Data to use below:

(** A function whose generated example is a fenced block. *)
Definition exampleMetadata : InferredJSDoc :=
  functionMetadata "foo" "Description placeholder." []
    {| r_type := "void"; r_description := "The result of the operation." |}
    [] ["```javascript" +:+ nl +:+ "foo()" +:+ nl +:+ "```"].

(** ** The default parameter text of the inference engine *)

Definition getParamDescription (paramName inferredTypeString : string)
    : string :=
  if String.eqb paramName "options" && String.eqb inferredTypeString "object"
  then "Configuration options."
  else "The " +:+ inferredTypeString +:+ " value of " +:+ paramName +:+ ".".

(** ** Writing the block back to the node *)

(** The options of the command line that the per-node step reads; a flag
    that is not given is [false]. *)
Record Options := { onlyNew : bool; overwriteAllJsdoc : bool }.

(** [`*\n * ${newJSDocLines.join('\n * ')}\n `]; [join] renders an
    [undefined] element as the empty string. *)
Definition newCommentContent (newJSDocLines : list (option string)) : string :=
  "*" +:+ nl +:+ " * "
  +:+ join (nl +:+ " * ") (map (default "") newJSDocLines)
  +:+ nl +:+ " ".

(** [a.findIndex(f)], [None] standing for [-1]. *)
Fixpoint findIndex {A} (f : A -> bool) (l : list A) : option nat :=
  match l with
  | [] => None
  | x :: rest => if f x then Some O else S <$> findIndex f rest
  end.

(** The choice between reconciliation and fresh build; an array, even an
    empty one, is truthy. *)
Definition newJSDocLinesFor (existingJSDoc : option (list string))
    (options : Options) (inferredJSDoc : InferredJSDoc)
    : list (option string) :=
  match existingJSDoc with
  | Some existing =>
      if negb (overwriteAllJsdoc options)
      then Some <$> updateJSDocBlock existing inferredJSDoc
      else buildJSDocLines inferredJSDoc
  | None => buildJSDocLines inferredJSDoc
  end.

(** The body of the loop of [processFilesWithJSDoc] for one node, from the
    extraction of the existing block to the update of the node's leading
    comments; the inference result is given ([None]: nothing inferred).
    The result is the node's leading comments afterwards and whether the
    node was modified. *)
Definition processNode (options : Options)
    (leadingComments : option (list Comment))
    (inferredJSDoc : option InferredJSDoc) : option (list Comment) * bool :=
  let existingJSDoc := getJSDocBlocks leadingComments in
  if onlyNew options && bool_decide (is_Some existingJSDoc)
  then (leadingComments, false)
  else
    match inferredJSDoc with
    | None => (leadingComments, false)
    | Some inferredJSDoc =>
        let newJSDocLines :=
          newJSDocLinesFor existingJSDoc options inferredJSDoc in
        if (0 <? Z.of_nat (List.length newJSDocLines)) then
          let newComment :=
            {| c_type := CommentBlock;
               c_value := newCommentContent newJSDocLines |} in
          let comments := default [] leadingComments in
          match findIndex isJSDocComment comments with
          | Some existingJsdocIndex =>
              (Some (<[existingJsdocIndex := newComment]> comments), true)
          | None => (Some (newComment :: comments), true)
          end
        else (leadingComments, false)
    end.

(** ** Further vocabulary of the statements *)

(** A string without line feed. *)
Fixpoint noLineFeed (s : string) : bool :=
  match s with
  | EmptyString => true
  | String c r => negb (Ascii.eqb c "010") && noLineFeed r
  end.

(** The lines of the entries filed under a key. *)
Definition groupLines (tags : gmap string (list TagEntry)) (k : string)
    : list string :=
  match tags !! k with
  | Some group => map originalLine group
  | None => []
  end.

(** Whether the parser files a line under the key [k]. *)
Definition filedUnder (k : string) (line : string) : bool :=
  match tagOfLine line with
  | Some tagName =>
      String.eqb (if has MANAGED_JSDOC_TAGS tagName then tagName else "other") k
  | None => false
  end.

(** A line that is not blank. *)
Definition notBlank (line : string) : bool := negb (isEmpty (trim line)).

(** Whether an existing example entry has the normalized content of an
    example of the metadata. *)
Definition matchesExisting (tags : gmap string (list TagEntry))
    (example : string) : bool :=
  match tags !! "example" with
  | Some group =>
      existsb
        (fun ex =>
           String.eqb (trim (stripFences (content ex)))
             (trim (stripFences example)))
        group
  | None => false
  end.

(** ** Tag names, read without the parser *)

(** The text of [s] before the first character that [stop] accepts. *)
Fixpoint wordUntil (stop : ascii -> bool) (s : string) : string :=
  match s with
  | EmptyString => EmptyString
  | String c r => if stop c then EmptyString else String c (wordUntil stop r)
  end.

(** The tag name of a line, cut at the first character that [stop] accepts
    and taken through the alias; [None] for a line that is no tag line. *)
Definition tagCutAt (stop : ascii -> bool) (line : string) : option string :=
  match trim line with
  | String c r =>
      if Ascii.eqb c "@" then Some (aliasOf (wordUntil stop r)) else None
  | EmptyString => None
  end.

(** The tag name as the design document words it: up to the first white
    space. *)
Definition specTagOfLine : string -> option string := tagCutAt isWhiteSpace.

(** The tag name cut at the first blank only. *)
Definition blankTagOfLine : string -> option string :=
  tagCutAt (fun c => Ascii.eqb c " ").

Definition managedBy (tagOf : string -> option string) (line : string) : bool :=
  match tagOf line with
  | Some tagName => has MANAGED_JSDOC_TAGS tagName
  | None => false
  end.

Definition unmanagedBy (tagOf : string -> option string) (line : string)
    : bool :=
  match tagOf line with
  | Some tagName => negb (has MANAGED_JSDOC_TAGS tagName)
  | None => false
  end.

(** A returns line whose name is followed by a TAB. *)
Definition tabSeparatedReturns : string :=
  "@returns" +:+ String "009" "the total".

(** ** Existing parameter entries *)

(** The entry the parser makes of a tag line. *)
Definition entryOfLine (line : string) : TagEntry :=
  {| originalLine := trim line; content := tagContentOf (trim line) |}.

(** Whether a line is a parameter line whose content includes the
    [{type} name] of a parameter. *)
Definition matchesParam (param : Param) (line : string) : bool :=
  filedUnder "param" line
  && includes (content (entryOfLine line)) (paramSignature param).

(** The text the parameter step takes from an existing entry: what follows
    the first occurrence of the name in the content, trimmed, with one
    leading hyphen removed. *)
Definition existingParamText (param : Param) (e : TagEntry) : string :=
  if startsWith (afterName param e) "-"
  then trim (substring 1 (afterName param e))
  else afterName param e.

(** ** Sample runs *)

Example getJSDocBlocks_test :
  getJSDocBlocks
    (Some [{| c_type := CommentBlock;
              c_value := "*" +:+ nl +:+ " * This is a description." +:+ nl +:+
                         " * @param {string} name - The name." +:+ nl +:+ " " |}])
  = Some ["This is a description."; "@param {string} name - The name."; ""].
Proof. vm_compute. reflexivity. Qed.

Example buildJSDocLines_function_test :
  buildJSDocLines
    {| name := None; functionName := None;
       description := Some "Calculates the sum of two numbers.";
       params := Some [{| p_name := "a"; p_type := "number";
                          p_description := "The first number." |}];
       returns := Some {| r_type := "number"; r_description := "The total sum." |};
       throws := None; examples := None; constructorDescription := None;
       constructorParams := None; extendsClass := None |}
  = [Some "Calculates the sum of two numbers."; Some "";
     Some "@param {number} a - The first number.";
     Some "@returns {number} The total sum."].
Proof. vm_compute. reflexivity. Qed.

Example updateJSDocBlock_unmanaged_test :
  updateJSDocBlock ["A simple function."; "@see https://example.com"]
    {| name := None; functionName := None;
       description := Some "A simple function with more details.";
       params := Some [{| p_name := "id"; p_type := "number";
                          p_description := "The identifier." |}];
       returns := None; throws := None; examples := None;
       constructorDescription := None; constructorParams := None;
       extendsClass := None |}
  = ["A simple function."; ""; "@param {number} id - The identifier.";
     "@see https://example.com"].
Proof. vm_compute. reflexivity. Qed.

(** ** Properties of the string primitives *)

Lemma trimEnd_nonspace c r :
  isWhiteSpace c = false -> trimEnd (String c r) = String c (trimEnd r).
Proof. intros Hc. simpl. rewrite Hc. reflexivity. Qed.

Lemma trimEnd_idem s : trimEnd (trimEnd s) = trimEnd s.
Proof.
  induction s as [|c r IH]; [reflexivity|].
  simpl. destruct (isWhiteSpace c && isEmpty (trimEnd r)) eqn:Hd; [reflexivity|].
  simpl. rewrite IH, Hd. reflexivity.
Qed.

Lemma trimStart_head s :
  trimStart s = EmptyString \/
  exists c r, trimStart s = String c r /\ isWhiteSpace c = false.
Proof.
  induction s as [|c r IH]; [left; reflexivity|].
  simpl. destruct (isWhiteSpace c) eqn:Hc; [exact IH|].
  right. exists c, r. split; [reflexivity | exact Hc].
Qed.

Lemma trim_head s :
  trim s = EmptyString \/
  exists c r, trim s = String c r /\ isWhiteSpace c = false.
Proof.
  unfold trim. destruct (trimStart_head s) as [-> | (c & r & -> & Hc)].
  - left. reflexivity.
  - right. exists c, (trimEnd r). split; [apply trimEnd_nonspace, Hc | exact Hc].
Qed.

Lemma trim_idem s : trim (trim s) = trim s.
Proof.
  destruct (trim_head s) as [-> | (c & r & Hs & Hc)]; [reflexivity|].
  unfold trim at 1. rewrite Hs. simpl trimStart. rewrite Hc, <- Hs.
  unfold trim. apply trimEnd_idem.
Qed.

(** ** The output as the concatenation of its sections *)

Lemma updateJSDocBlock_sections E M :
  let st := parseExisting E in
  updateJSDocBlock E M =
    descriptionLines (mainDescription st) M
    ++ separatorLines (existingTags st) M (descriptionLines (mainDescription st) M)
    ++ classLines (existingTags st) M
    ++ constructorLines (existingTags st) M
    ++ paramLines (existingTags st) M
    ++ returnsLines (existingTags st) M
    ++ throwsLines (existingTags st) M
    ++ exampleLines (existingTags st) M
    ++ otherLines (existingTags st).
Proof.
  intros st. unfold updateJSDocBlock. fold st. cbn zeta.
  rewrite !app_nil_l, <- !app_assoc. reflexivity.
Qed.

End of Data to use.

In the listing above, find the lines holding the word "descriptionLines" and copy them.

    descriptionLines (mainDescription st) M
    ++ separatorLines (existingTags st) M (descriptionLines (mainDescription st) M)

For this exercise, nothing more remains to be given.